▸ **Aim of the task**: Using "process" as the search string, find the matching lines below and copy them.

=-=-=-=-=

(** * Soil-temperature lookup: dataset cache, point query, bounding-box query

    A shallow embedding of [soil_temp_lookup.py].  The module is glue around
    three collaborators (rasterio/GDAL, numpy, geopy) and two process-wide
    caches.  The collaborators are kept abstract (a record of operations,
    [Library]); the module's own code -- [_get_dataset], its cache helpers,
    [_geocode], [get_soil_temperature], [get_soil_temperatures_in_bbox] --
    is written out in a state-and-exception monad whose state holds the two
    caches, an allocator for object identities and a log of the calls made
    to the collaborators. *)

From Stdlib Require Import ZArith QArith Qabs Qround Qminmax Lqa Lia List Bool.
From stdpp Require Import base option gmap strings pretty.

Local Open Scope string_scope.
Local Open Scope Z_scope.

(** ** Python exceptions raised by the module or by its collaborators *)

Inductive exn : Type :=
| RuntimeError (msg : string)
| ValueError (msg : string)
| TypeError (msg : string)
| RasterioIOError (path : string)   (* rasterio.open on a file it cannot open *)
| WindowError (msg : string)        (* rasterio.windows *)
| IndexError                        (* [][0] *)
| CollaboratorError (what : string). (* anything else a collaborator raises *)

Inductive outcome (A : Type) : Type :=
| Returned (a : A)
| Raised (e : exn).
Arguments Returned {A} a.
Arguments Raised {A} e.

(** ** Coordinate reference systems *)

Inductive CRS : Type :=
| EPSG (code : Z)
| WKT (text : string).  (* a CRS with no EPSG code *)

(** [crs.to_epsg()]: the code, or [None]. *)
Definition to_epsg (c : CRS) : option Z :=
  match c with
  | EPSG code => Some code
  | WKT _ => None
  end.

(** Python's [x != 4326] where [x] is an int or [None]. *)
Definition epsg_ne (x : option Z) (n : Z) : bool :=
  match x with
  | Some code => negb (code =? n)
  | None => true
  end.

(** ** Pixel windows ([rasterio.windows.Window])

    Offsets and lengths are finite numbers; after [round_offsets] and
    [round_lengths] they are integral, which [Q] represents exactly. *)

Record Window : Type := mkWindow {
  col_off : Q;
  row_off : Q;
  width : Q;
  height : Q
}.

Definition Qltb (a b : Q) : bool := negb (Qle_bool b a).

(** [toranges]: the (start, stop) pair of a window along each axis. *)
Definition row_range (w : Window) : Q * Q := (row_off w, row_off w + height w)%Q.
Definition col_range (w : Window) : Q * Q := (col_off w, col_off w + width w)%Q.

(** [intersects(range1, range2)] of [rasterio.windows.intersect]:
    [not (range1[0] >= range2[1] or range1[1] <= range2[0])]. *)
Definition ranges_intersect (r1 r2 : Q * Q) : bool :=
  negb (Qle_bool (snd r2) (fst r1) || Qle_bool (snd r1) (fst r2)).

Definition intersect (w1 w2 : Window) : bool :=
  ranges_intersect (row_range w1) (row_range w2)
  && ranges_intersect (col_range w1) (col_range w2).

(** [Window.intersection]: raises [WindowError] when the windows do not
    intersect; otherwise the innermost extent, built by [Window.from_slices]
    from (max of starts, min of stops), lengths clamped at zero. *)
Definition intersection (w1 w2 : Window) : outcome Window :=
  if negb (intersect w1 w2) then Raised (WindowError "windows do not intersect")
  else
    let row_start := Qmax (fst (row_range w1)) (fst (row_range w2)) in
    let row_stop := Qmin (snd (row_range w1)) (snd (row_range w2)) in
    let col_start := Qmax (fst (col_range w1)) (fst (col_range w2)) in
    let col_stop := Qmin (snd (col_range w1)) (snd (col_range w2)) in
    Returned {| col_off := col_start;
                row_off := row_start;
                width := Qmax (col_stop - col_start) 0;
                height := Qmax (row_stop - row_start) 0 |}.

(** ** The functools.lru_cache wrapper, as a recency-ordered list *)

Section LRU.
Context {V : Type}.
(** * TwitchClient: the call pipeline of the Twitch API client

    A shallow embedding of [packages/twitch/src/TwitchClient.ts]:
    the call builder ([_getUrl], [_callAPIRaw]), the response decoder
    ([_transformResponse]), the call pipeline ([callAPI],
    [_callAPIInternal]) and the token introspection calls
    ([getTokenInfo]).

    Promises are modelled by a state-and-error monad over an abstract
    world; every suspension point that talks to a collaborator (the
    transport, the Helix rate limiter, the auth provider) is logged as an
    event together with its outcome, so that statements about "how often"
    and "in which order" are statements about the event log. *)

From Stdlib Require Import String Ascii List ZArith Bool Arith Lia DecimalString.
From Stdlib Require Floats.
Import PrimFloat.
Import ListNotations.
Open Scope string_scope.

Set Warnings "-register-all,-inexact-float".

(** ** JavaScript values *)

(** Values of type [any]; the numbers of a payload are integers. *)
Inductive JSValue : Type :=
| JUndefined
| JNull
| JBool (b : bool)
| JNumber (z : Z)
| JString (s : string)
| JArray (elems : list JSValue)
| JObject (fields : list (string * JSValue)).

(** [ToBoolean] on strings: only the empty string is falsy. *)
Definition truthy_string (s : string) : bool :=
  match s with
  | EmptyString => false
  | String _ _ => true
  end.

(** [ToBoolean] on numbers: zero is falsy. *)
Definition truthy_number (z : Z) : bool := negb (z =? 0)%Z.

(** [ToBoolean] on an arbitrary value. *)
Definition truthy (v : JSValue) : bool :=
  match v with
  | JUndefined | JNull => false
  | JBool b => b
  | JNumber z => truthy_number z
  | JString s => truthy_string s
  | JArray _ | JObject _ => true
  end.

(** [ToBoolean] on an optional string ([string | undefined]). *)
Definition truthy_opt_string (o : option string) : bool :=
  match o with
  | Some s => truthy_string s
  | None => false
  end.

(** The decimal numeral of an integer. *)
Definition decimal (z : Z) : string :=
  NilZero.string_of_int (Z.to_int z).

(** ** Numbers *)

(** The type [number]: the binary64 floating-point numbers, with their
    two zeros, two infinities and NaN. *)
Definition number : Type := PrimFloat.float.

(** [ToBoolean] on a number: the zeros and NaN are falsy. *)
Definition Number_truthy (x : number) : bool :=
  match FloatOps.Prim2SF x with
  | SpecFloat.S754_zero _ | SpecFloat.S754_nan => false
  | SpecFloat.S754_infinity _ | SpecFloat.S754_finite _ _ _ => true
  end.

(** [Number::toString] in radix 10 for a positive finite number
    [m * 2^e]: the shortest decimal that rounds to the number, written in
    positional form when its exponent is between -6 and 21 and in
    exponent form otherwise. *)
Module NumberToString.
Local Open Scope Z_scope.

(** The real number [mantissa * 2^binary * 10^power]. *)
Record scaled : Type := { mantissa : Z; binary : Z; power : Z }.

(** Two such numbers compared on a common denominator. *)
Definition compare (x y : scaled) : comparison :=
  let b := Z.min (binary x) (binary y) in
  let c := Z.min (power x) (power y) in
  Z.compare (mantissa x * 2 ^ (binary x - b) * 10 ^ (power x - c))
            (mantissa y * 2 ^ (binary y - b) * 10 ^ (power y - c)).

Definition lt (x y : scaled) : bool :=
  match compare x y with
  | Lt => true
  | _ => false
  end.

Definition le (x y : scaled) : bool :=
  match compare x y with
  | Gt => false
  | _ => true
  end.

(** [floor (m * 2^e * 10^j)] *)
Definition floor_scaled (m e j : Z) : Z :=
  (m * 2 ^ Z.max e 0 * 10 ^ Z.max j 0)
    / (2 ^ Z.max (- e) 0 * 10 ^ Z.max (- j) 0).

(** The [n] with [10^(n-1) <= m * 2^e < 10^n], from an estimate. *)
Fixpoint adjust (fuel : nat) (m e n : Z) : Z :=
  match fuel with
  | O => n
  | S f =>
      let v := {| mantissa := m; binary := e; power := 0 |} in
      if lt v {| mantissa := 1; binary := 0; power := n - 1 |}
      then adjust f m e (n - 1)
      else if le {| mantissa := 1; binary := 0; power := n |} v
           then adjust f m e (n + 1)
           else n
  end.

Definition magnitude (m e : Z) : Z :=
  adjust 8 m e (((e + Z.log2 m) * 30103) / 100000 + 1).

(** The reals that round to [m * 2^e] lie between the midpoints to its
    two neighbours; the midpoints round to it when [m] is even. *)
Definition rounds_to (m e : Z) (x : scaled) : bool :=
  let low :=
    if (m =? 2 ^ 52) && (-1074 <? e)
    then {| mantissa := 4 * m - 1; binary := e - 2; power := 0 |}
    else {| mantissa := 2 * m - 1; binary := e - 1; power := 0 |} in
  let high := {| mantissa := 2 * m + 1; binary := e - 1; power := 0 |} in
  if Z.even m then le low x && le x high else lt low x && lt x high.
(** C3, as the program has it: the loop over directories skips the entries
    that are neither plain files nor directories (deleting them from the
    listing changes nothing, whatever the recursive call does), but the loop
    over files handles such an entry exactly as the plain file of the same
    name: its name is tested against the tasks and can match.  So [Walk] on
    a directory is the loop over files on the listing with these entries
    turned into plain files, followed by the loop over directories on the
    listing without them. *)
Theorem C3_irregular_entries fuel walk path tasks entries w :
  second_loop walk path tasks entries w =
    second_loop walk path tasks (filter (fun e => negb (irregular e)) entries) w
  /\
  first_loop path tasks entries w =
    first_loop path tasks (map as_plain_file entries) w
  /\
  Walk (S fuel) path tasks w =
    (r <- ioutil_ReadDir path ;;
     match r with
     | inl err =>
         ret (Returned (Some
           (Errorf "failed to read file entries of directory %q: %w" path err)))
     | inr listing =>
         m <- first_loop path tasks (map as_plain_file listing) ;;
         match m with
         | Some r => ret (Returned r)
         | None =>
             second_loop (Walk fuel) path tasks
               (filter (fun e => negb (irregular e)) listing)
         end
     end) w.
Proof.
  split; [apply second_loop_regular|]. split; [apply first_loop_plain|].
  cbn [Walk]. rewrite !bind_run.
  destruct (fst (ioutil_ReadDir path w)) as [err|listing]; [reflexivity|].
  rewrite !bind_run, <- first_loop_plain.
  destruct (fst (first_loop path tasks listing _)); [reflexivity|].
  apply second_loop_regular.
Qed.

(** ** The order of a listing *)

Lemma ascii_compare_lt_trans a b c :
  Ascii.compare a b = Lt -> Ascii.compare b c = Lt -> Ascii.compare a c = Lt.
Proof.
  unfold Ascii.compare. rewrite !N.compare_lt_iff. apply N.lt_trans.
Qed.

Lemma string_compare_le_trans s1 :
  forall s2 s3, String.compare s1 s2 <> Gt -> String.compare s2 s3 <> Gt ->
                String.compare s1 s3 <> Gt.
Proof.
  induction s1 as [|a s1 IH]; intros [|b s2] [|c s3] H12 H23; cbn in *;
    try congruence.
  destruct (Ascii.compare a b) eqn:Hab; try congruence.
  - apply Ascii.compare_eq_iff in Hab. subst b.
    destruct (Ascii.compare a c); try congruence. eapply IH; eassumption.
  - destruct (Ascii.compare b c) eqn:Hbc; try congruence.
    + apply Ascii.compare_eq_iff in Hbc. subst c. rewrite Hab. congruence.
    + rewrite (ascii_compare_lt_trans _ _ _ Hab Hbc). congruence.
Qed.

Lemma leb_trans s1 s2 s3 :
  (s1 <=? s2) = true -> (s2 <=? s3) = true -> (s1 <=? s3) = true.
Proof.
  unfold String.leb. intros H12 H23.
  assert (H : String.compare s1 s3 <> Gt).
  { apply string_compare_le_trans with s2.
    - destruct (String.compare s1 s2); congruence.
    - destruct (String.compare s2 s3); congruence. }
  destruct (String.compare s1 s3); congruence.
Qed.

Lemma leb_neq_ltb s1 s2 :
  (s1 <=? s2) = true -> s1 <> s2 -> (s1 <? s2) = true.
Proof.
  unfold String.leb, String.ltb. intros Hle Hne.
  destruct (String.compare s1 s2) eqn:Hc; try congruence.
  apply String.compare_eq_iff in Hc. contradiction.
Qed.

Lemma insert_by_name_In x y l : In y (insert_by_name x l) <-> y = x \/ In y l.
Proof.
  induction l as [|z l IH]; cbn.
  - intuition.
  - destruct (Name x <=? Name z); cbn; rewrite ?IH; intuition.
Qed.

Lemma sort_by_name_In y l : In y (sort_by_name l) <-> In y l.
Proof.
  induction l as [|x l IH]; cbn; [tauto|].
  rewrite insert_by_name_In, IH. intuition.
Qed.

Lemma insert_by_name_sorted x l :
  StronglySorted name_le l -> StronglySorted name_le (insert_by_name x l).
Proof.
  induction 1 as [|z l Hs IH Hz]; cbn.
  - repeat constructor.
  - destruct (Name x <=? Name z) eqn:Hxz.
    + constructor; [now constructor|]. constructor; [exact Hxz|].
      rewrite Forall_forall in *. intros y Hy.
      unfold name_le. eapply leb_trans; [exact Hxz|]. now apply Hz.
    + constructor; [exact IH|]. rewrite Forall_forall in *.
      intros y Hy. apply insert_by_name_In in Hy. destruct Hy as [->|Hy].
      * destruct (String.leb_total (Name x) (Name z)); [congruence|assumption].
      * now apply Hz.
Qed.

Lemma sort_by_name_sorted l : StronglySorted name_le (sort_by_name l).
Proof.
  induction l; cbn; [constructor|now apply insert_by_name_sorted].
Qed.

(** ** composer.json and package.json side by side *)

Lemma try_tasks_entries_miss dry path x ks w :
  (forall k, In k ks -> manifest k (Name x) = false) ->
  try_tasks path x (map (fun k => runner_Task (entry dry k)) ks) w = (None, w).
Proof.
  induction ks as [|k ks IH]; intros Hno; cbn [map try_tasks].
  - reflexivity.
  - rewrite bind_run, entry_Matches. cbn [fst snd].
    rewrite (Hno k (or_introl eq_refl)). apply IH.
    intros k' Hk'. apply Hno. now right.
Qed.
(** Lines 142-151. *)
Definition pdf_content (vendor customer : jsval) (fullText : string)
  : list ContentPart :=
  [TextPart
     (EXTRACTION_PROMPT ++ Pdf.newline ++ Pdf.newline
      ++ "Prefilled data (use only if not clearly present in the text):"
      ++ Pdf.newline ++ prefilled vendor customer ++ Pdf.newline ++ Pdf.newline
      ++ "--- OCR/TEXT START ---" ++ Pdf.newline ++ fullText ++ Pdf.newline
      ++ "--- OCR/TEXT END ---")].

(** Lines 158-172. *)
Definition image_content (vendor customer : jsval) (mimeType base64 : string)
  : list ContentPart :=
  [TextPart
     (EXTRACTION_PROMPT ++ Pdf.newline ++ Pdf.newline
      ++ "Prefilled data (use if vendor/customer not found in image):"
      ++ Pdf.newline ++ prefilled vendor customer);
   ImagePart ("data:" ++ mimeType ++ ";base64," ++ base64) "high"].

(** Lines 111-173: the content for the model. *)
Definition prepare (file : File) (vendor customer : jsval)
  : Step (list ContentPart) :=
  if file_type file =? "application/pdf" then
    pdfBytes <~ await (arrayBuffer file) ;;
    _ <~ await (import_pdfjs w) ;;
    pdf <~ await (getDocument w pdfBytes) ;;
    let '(visited, result) := Pdf.extract_text pdf in
    _ <~ (map EvPage visited, inr tt) ;;
    fullText <~ await result ;;
    ret (pdf_content vendor customer fullText)
  else
    bytes <~ await (arrayBuffer file) ;;
    base64Image <~ await (encode_image w bytes) ;;
    ret (image_content vendor customer (file_type file) base64Image).

(** Lines 62-256, the body of the outer [try]. *)
Definition serve_try (req : Request) : Step Response :=
  _ <~ await (createClient w (or_empty (SUPABASE_URL w))
                             (or_empty (SUPABASE_SERVICE_ROLE_KEY w))) ;;
  if or_empty (OPENAI_API_KEY w) =? "" then
    respond 500 (ErrorBody "OpenAI API key not configured" None)
  else
    _ <~ emit (EvFormData (formData req)) ;;
    form <~ await (formData req) ;;
    let vendor := JS.or_else (entry_value (form_vendorName form)) (JStr "") in
    let customer := JS.or_else (entry_value (form_customerName form)) (JStr "") in
    match form_file form with
    | FormAbsent | FormText EmptyString =>
        respond 400 (ErrorBody "No file provided" None)
    | FormText _ =>
        (* [file.name] is undefined and [file.name.split] throws *)
        internal_error (type_error_message w)
    | FormFile file =>
        let fileExt := last (Regex.split_on "." (file_name file)) "" in
        let name :=
          "public/" ++ Str.of_Z (upload_ms w) ++ "-" ++ random36 w
          ++ "." ++ fileExt in
        _ <~ emit (EvUpload name (storage_upload w name file)) ;;
        uploadError <~ await (storage_upload w name file) ;;
        if (uploadError : bool) then
          respond 500 (ErrorBody "Failed to upload file" None)
        else
          let url := storage_publicUrl w name in
          content <~ prepare file vendor customer ;;
          _ <~ emit (EvInference content (fetch_openai w content)) ;;
          openaiResponse <~ await (fetch_openai w content) ;;
          if negb (ok openaiResponse) then
            errorText <~ await (response_text openaiResponse) ;;
            respond 500 (ErrorBody "Failed to process file with AI"
                                   (Some errorText))
          else
            openaiData <~ await (response_json openaiResponse) ;;
            let ctx := {|
              fileName := name;
              publicUrl := url;
              vendorName := vendor;
              customerName := customer;
              now_ms := clock_ms w;
              now_iso := clock_iso w;
              catch_ms := clock_catch_ms w;
              catch_iso := clock_catch_iso w
            |} in
            ret {| status := 200;
                   body := DataBody (extractedData JSON_parse ctx openaiData) url |}
    end.

(** The function given to [Deno.serve]. *)
Definition serve (req : Request) : Response * list Event :=
  if method req =? "OPTIONS" then ({| status := 200; body := NoBody |}, [])
  else run (serve_try req).

End Serve.

(** ** The alternate ingestion path (api/parse-invoice/index.ts) *)

Record FetchResponse : Type := {
  fetch_ok : bool;
  fetch_arrayBuffer : outcome (list Byte.byte)
}.

Record TextRequest : Type := {
  text_method : string;
  text_body : jsval                (* req.body *)
}.

Record TextWorld : Type := {
  remote_fetch : jsval -> outcome FetchResponse;       (* fetch(fileUrl) *)
  pdf_parse : list Byte.byte -> outcome string         (* (await pdf(buf)).text *)
}.

(** The calls of the text handler, with what they returned. *)
Inductive TextEvent : Type :=
| EvFetch (url : jsval) (result : outcome FetchResponse)
| EvArrayBuffer (result : outcome (list Byte.byte))
| EvPdf (result : outcome string).

Module TextHandler.

(** [const { fileUrl } = (req.body || {})]. *)
Definition fileUrl (req : TextRequest) : jsval :=
  JS.get_field_opt (JS.or_else (text_body req) (JObj [])) "fileUrl".

(** The [catch] (lines 22-24): [e.message || 'Parser failed']. *)
Definition parser_failed (message : option string) : Response :=
  {| status := 500;
     body := ErrorBody (match message with
                        | Some m => if m =? "" then "Parser failed" else m
                        | None => "Parser failed"
                        end) None |}.

Definition handler (w : TextWorld) (req : TextRequest)
  : Response * list TextEvent :=
  if text_method req =? "OPTIONS" then ({| status := 204; body := NoBody |}, [])
  else
    let url := fileUrl req in
    if negb (JS.truthy url) then
      ({| status := 400; body := ErrorBody "Missing fileUrl" None |}, [])
    else
      let fetched := remote_fetch w url in
      match fetched with
      | Throws message => (parser_failed message, [EvFetch url fetched])
      | Returns r =>
          if negb (fetch_ok r) then
            ({| status := 400; body := ErrorBody "Could not fetch fileUrl" None |},
             [EvFetch url fetched])
          else
            match fetch_arrayBuffer r with
            | Throws message =>
                (parser_failed message,
                 [EvFetch url fetched; EvArrayBuffer (fetch_arrayBuffer r)])
            | Returns buf =>
                match pdf_parse w buf with
                | Throws message =>
                    (parser_failed message,
                     [EvFetch url fetched; EvArrayBuffer (fetch_arrayBuffer r);
                      EvPdf (pdf_parse w buf)])
                | Returns text =>
                    ({| status := 200; body := TextBody text |},
                     [EvFetch url fetched; EvArrayBuffer (fetch_arrayBuffer r);
                      EvPdf (pdf_parse w buf)])
                end
            end
      end.

End TextHandler.


(** ** What the specification says, where it is compared with the code *)

Module Spec.

(** Follows the spec's words (section 4.4, step 1): the text after an
    opening bracket up to the bracket that closes it, brackets opened in
    between being closed first. *)
Fixpoint balanced_rest (depth : nat) (s : string) : option string :=
  match s with
  | EmptyString => None
  | String c r =>
      if Ascii.eqb c "[" then option_map (String c) (balanced_rest (S depth) r)
      else if Ascii.eqb c "]" then
        match depth with
        | O => Some (String c "")
        | S d => option_map (String c) (balanced_rest d r)
        end
      else option_map (String c) (balanced_rest depth r)
  end.

(** Follows the spec's words: the first substring that forms a balanced
    top-level array. *)
Fixpoint first_balanced_array (s : string) : option string :=
  match s with
  | EmptyString => None
  | String c r =>
      if Ascii.eqb c "[" then
        match balanced_rest 0 r with
        | Some t => Some (String c t)
        | None => first_balanced_array r
        end
      else first_balanced_array r
  end.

=-=-=-=-=

▸ **Final answer**:
    three collaborators (rasterio/GDAL, numpy, geopy) and two process-wide
            respond 500 (ErrorBody "Failed to process file with AI"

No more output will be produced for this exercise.